If others like that sort of thing, of course, then all power to them. Maybe we all have to answer the question, what can I do, in our own way. Greta Thunberg wants us to panic, meaning, take action: unfortunately, for me panicking never leads to action: panicking leads to stasis, in the library, say, where I’m supposed to be reading about Major Beniowski’s Phrenotypic Alphabet and other Victorian mnemonic techniques, but have instead been reading a Guardian article about climate change, and will have to take a mental step back and realise that I’m hungry and therefore hanxious and go outside for a sandwich so that I can crack on with Major Beniowski’s Phrenotypic Alphabet, which is, in one sense, the most immediately necessary task to be undertaken that day, even if not even slightly necessary in any other sense to the general well-being of the planet and its inhabitants.

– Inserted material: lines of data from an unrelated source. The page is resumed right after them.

Definition rs_set_buf (s : agentRelayStream) (buf : bytes) (pos : nat) (sig : bool) :=
  mkRelay (rs_wireID s) buf pos (rs_budget s) (rs_err s) (rs_localHalf s) (rs_remoteHalf s)
    (rs_send s) (rs_unacked s) (rs_done s) (rs_closed s) (rs_attached s) sig (rs_controlSignal s).
Definition rs_set_signals (s : agentRelayStream) (d c : bool) :=
  mkRelay (rs_wireID s) (rs_readBuf s) (rs_readPos s) (rs_budget s) (rs_err s) (rs_localHalf s)
    (rs_remoteHalf s) (rs_send s) (rs_unacked s) (rs_done s) (rs_closed s) (rs_attached s) d c.
Definition rs_set_unacked (s : agentRelayStream) (u : Z) :=
  mkRelay (rs_wireID s) (rs_readBuf s) (rs_readPos s) (rs_budget s) (rs_err s) (rs_localHalf s)
    (rs_remoteHalf s) (rs_send s) u (rs_done s) (rs_closed s) (rs_attached s)
    (rs_dataSignal s) (rs_controlSignal s).
Definition rs_set_send (s : agentRelayStream) (st : option StreamState) :=
  mkRelay (rs_wireID s) (rs_readBuf s) (rs_readPos s) (rs_budget s) (rs_err s) (rs_localHalf s)
    (rs_remoteHalf s) st (rs_unacked s) (rs_done s) (rs_closed s) (rs_attached s)
    (rs_dataSignal s) (rs_controlSignal s).
Definition rs_set_halves (s : agentRelayStream) (l r : bool) :=
  mkRelay (rs_wireID s) (rs_readBuf s) (rs_readPos s) (rs_budget s) (rs_err s) l r
    (rs_send s) (rs_unacked s) (rs_done s) (rs_closed s) (rs_attached s)
    (rs_dataSignal s) (rs_controlSignal s).
Definition rs_set_final (s : agentRelayStream) (e : option relay_err) (done closed attached : bool) :=
  mkRelay (rs_wireID s) (rs_readBuf s) (rs_readPos s) (rs_budget s) e (rs_localHalf s)
    (rs_remoteHalf s) (rs_send s) (rs_unacked s) done closed attached
    (rs_dataSignal s) (rs_controlSignal s).

(** Bytes received and not yet handed to [Read]. *)
Definition buffered (s : agentRelayStream) : Z :=
  Z.of_nat (length (rs_readBuf s)) - Z.of_nat (rs_readPos s).

(** The stream [OpenStream] registers for a window. *)
Definition newRelayStream (wireID window : Z) : agentRelayStream :=
  mkRelay wireID [] 0 window None false false
    (match NewStreamState wireID DefaultAgentReceiveWindow with
     | Ok st => Some (match OpenLocal st with Ok st' => st' | Err _ => st end)
     | Err _ => None
     end) 0 false false true false false.

Definition detach (s : agentRelayStream) : agentRelayStream :=
  rs_set_final s (rs_err s) (rs_done s) (rs_closed s) false.

(** [finish] (and [fail]): a later error replaces an EOF, nothing else does. *)
Definition finish (s : agentRelayStream) (e : relay_err) : agentRelayStream :=
  let err :=
    match rs_err s with
    | None => Some e
    | Some RelayEOF => if decide (e = RelayEOF) then Some RelayEOF else Some e
    | Some old => Some old
    end in
  rs_set_final s err true (rs_closed s) (rs_attached s).

(** ** Inbound bytes *)

Definition enqueue (s : agentRelayStream) (payload : bytes) : result agentRelayStream relay_err :=
  if rs_remoteHalf s then Err (RelayProto ErrInvalidFrame)
  else match rs_err s with
  | Some e => Err e
  | None =>
      let budget := if rs_budget s <=? 0 then DefaultServerReceiveWindow else rs_budget s in
      let buf := drop (rs_readPos s) (rs_readBuf s) in
      if Z.of_nat (length buf) + Z.of_nat (length payload) >? budget then Err RelayBackpressure
      else match payload with
      | [] => Ok (rs_set_buf s buf 0 (rs_dataSignal s))
      | _ => Ok (rs_set_buf s (buf ++ payload) 0 true)
      end
  end.

(** [sendServerGeneration]'s answer is an argument of the operations that send:
    [true] for a nil error. *)
Definition WriteControl (s : agentRelayStream) (sent : bool) (f : Frame) :
    result unit relay_err * agentRelayStream * list Frame :=
  if negb (FType f =? FrameWindowUpdate) then (Err (RelayProto ErrInvalidFrame), s, [])
  else
    let f' := mkFrame CurrentVersion (FType f) (Flags f) (rs_wireID s) (Window f) (Payload f) in
    if sent then (Ok tt, s, [f'])
    else (Err RelaySend, finish (detach s) RelaySend, [f']).

Definition releaseReceiveWindow (cfg : AgentRelayWindowConfig) (s : agentRelayStream)
    (sent : bool) (consumed : Z) : agentRelayStream * list Frame :=
  if consumed <=? 0 then (s, [])
  else match rs_err s with
  | Some _ => (s, [])
  | None =>
      let unacked := uint 32 (rs_unacked s + uint 32 consumed) in
      let free := rs_budget s - buffered s in
      let remaining := if 0 <? free then uint 32 free else 0 in
      let threshold := updateThreshold cfg (uint 32 (Z.max (rs_budget s) 0)) in
      if ShouldFlushWindowUpdate remaining unacked threshold then
        if unacked =? 0 then (rs_set_unacked s 0, [])
        else
          let '(_, s', out) :=
            WriteControl (rs_set_unacked s 0) sent (mkFrame 0 FrameWindowUpdate 0 0 unacked []) in
          (s', out)
      else (rs_set_unacked s unacked, [])
  end.

(** One pass of [Read]'s loop: it returns, or waits for a wake-up. *)
Inductive read_outcome :=
| ReadBytes (data : bytes)
| ReadNothing
| ReadError (e : relay_err)
| ReadWaits.

Definition Read (cfg : AgentRelayWindowConfig) (s : agentRelayStream) (sent : bool) (n : nat) :
    read_outcome * agentRelayStream * list Frame :=
  if decide (n = 0%nat) then (ReadNothing, s, [])
  else if decide (rs_readPos s < length (rs_readBuf s))%nat then
    let data := take n (drop (rs_readPos s) (rs_readBuf s)) in
    let pos := (rs_readPos s + length data)%nat in
    let s1 := if decide (pos = length (rs_readBuf s))
              then rs_set_buf s [] 0 (rs_dataSignal s)
              else rs_set_buf s (rs_readBuf s) pos (rs_dataSignal s) in
    let '(s2, out) := releaseReceiveWindow cfg s1 sent (Z.of_nat (length data)) in
    (ReadBytes data, s2, out)
  else
    let s1 := rs_set_signals s false (rs_controlSignal s) in
    if rs_controlSignal s1 then (ReadNothing, rs_set_signals s1 false false, [])
    else match rs_err s1 with
    | Some e => (ReadError e, s1, [])
    | None => (ReadWaits, s1, [])
    end.

(** ** Outbound bytes *)

Inductive send_outcome :=
| SendChunk (n : Z)
| SendError (e : relay_err)
| SendWaits.

(** One pass of [consumeSendWindow]'s loop.  When the window is empty the code
    waits on the wake-up channel, a 100 ms timer and [done]; a closed [done] is
    always ready. *)
Definition consumeSendWindow (s : agentRelayStream) (remaining : Z) :
    send_outcome * agentRelayStream :=
  let terminal := match rs_err s with Some e => negb (bool_decide (e = RelayEOF)) | None => false end in
  if terminal || rs_localHalf s
  then (SendError (match rs_err s with Some e => e | None => RelayClosedPipe end), s)
  else match rs_send s with
  | None => (SendChunk remaining, s)
  | Some st =>
      let want0 := uint 32 remaining in
      let want := if want0 >? MaxStreamFrame then MaxStreamFrame else want0 in
      let waits :=
        (if rs_done s
         then SendError (match rs_err s with Some e => e | None => RelayClosedPipe end)
         else SendWaits, s) in
      match ConsumeSend st want with
      | Ok st' => (SendChunk want, rs_set_send s (Some st'))
      | Err ErrWindowExhausted =>
          if 0 <? st_send st then
            let want' := if st_send st <? want then st_send st else want in
            match ConsumeSend st want' with
            | Ok st' => (SendChunk want', rs_set_send s (Some st'))
            | Err ErrWindowExhausted => waits
            | Err e => (SendError (RelayProto e), s)
            end
          else waits
      | Err e => (SendError (RelayProto e), s)
      end
  end.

For me, rightly or wrongly, climate change action needs to be dispassionate, and it needs to come in smallish chunks that I can take on without being previously tripped up by anxiety; some of which anxiety might be laziness in this case, of course, but it’s hard to tell in the middle of it. Supporting the school strike seemed to fit these criteria. It was very, very moving, but it wasn’t about me or my emotions (and didn’t noticeably involve ecstatic dance). I would support the idea of children’s voices being heard in society in any case; even more so as they have sensibly picked such an important issue to shout about. This is what democracy looks like was another of the student chants. I don’t really have an opinion on what democracy looks like, but I know who it’s said you’re meant to become like to enter the kingdom of heaven. When the children come out yelling, somehow, it just feels kind of right as an adult to get in line. So even I could stand there with a placard, shyness, awkwardness, laziness and Victorian mnemonic techniques notwithstanding. I don’t know if I’ll manage it again, but I hope so. WHOSE FUTURE? I didn’t actually join in with that chant, although it is my future too, and all of our futures, and the present of some of the poorest people on the planet. I wanted it to be the youngest people yelling OUR FUTURE. Whose future? Their future. Their future. Their future.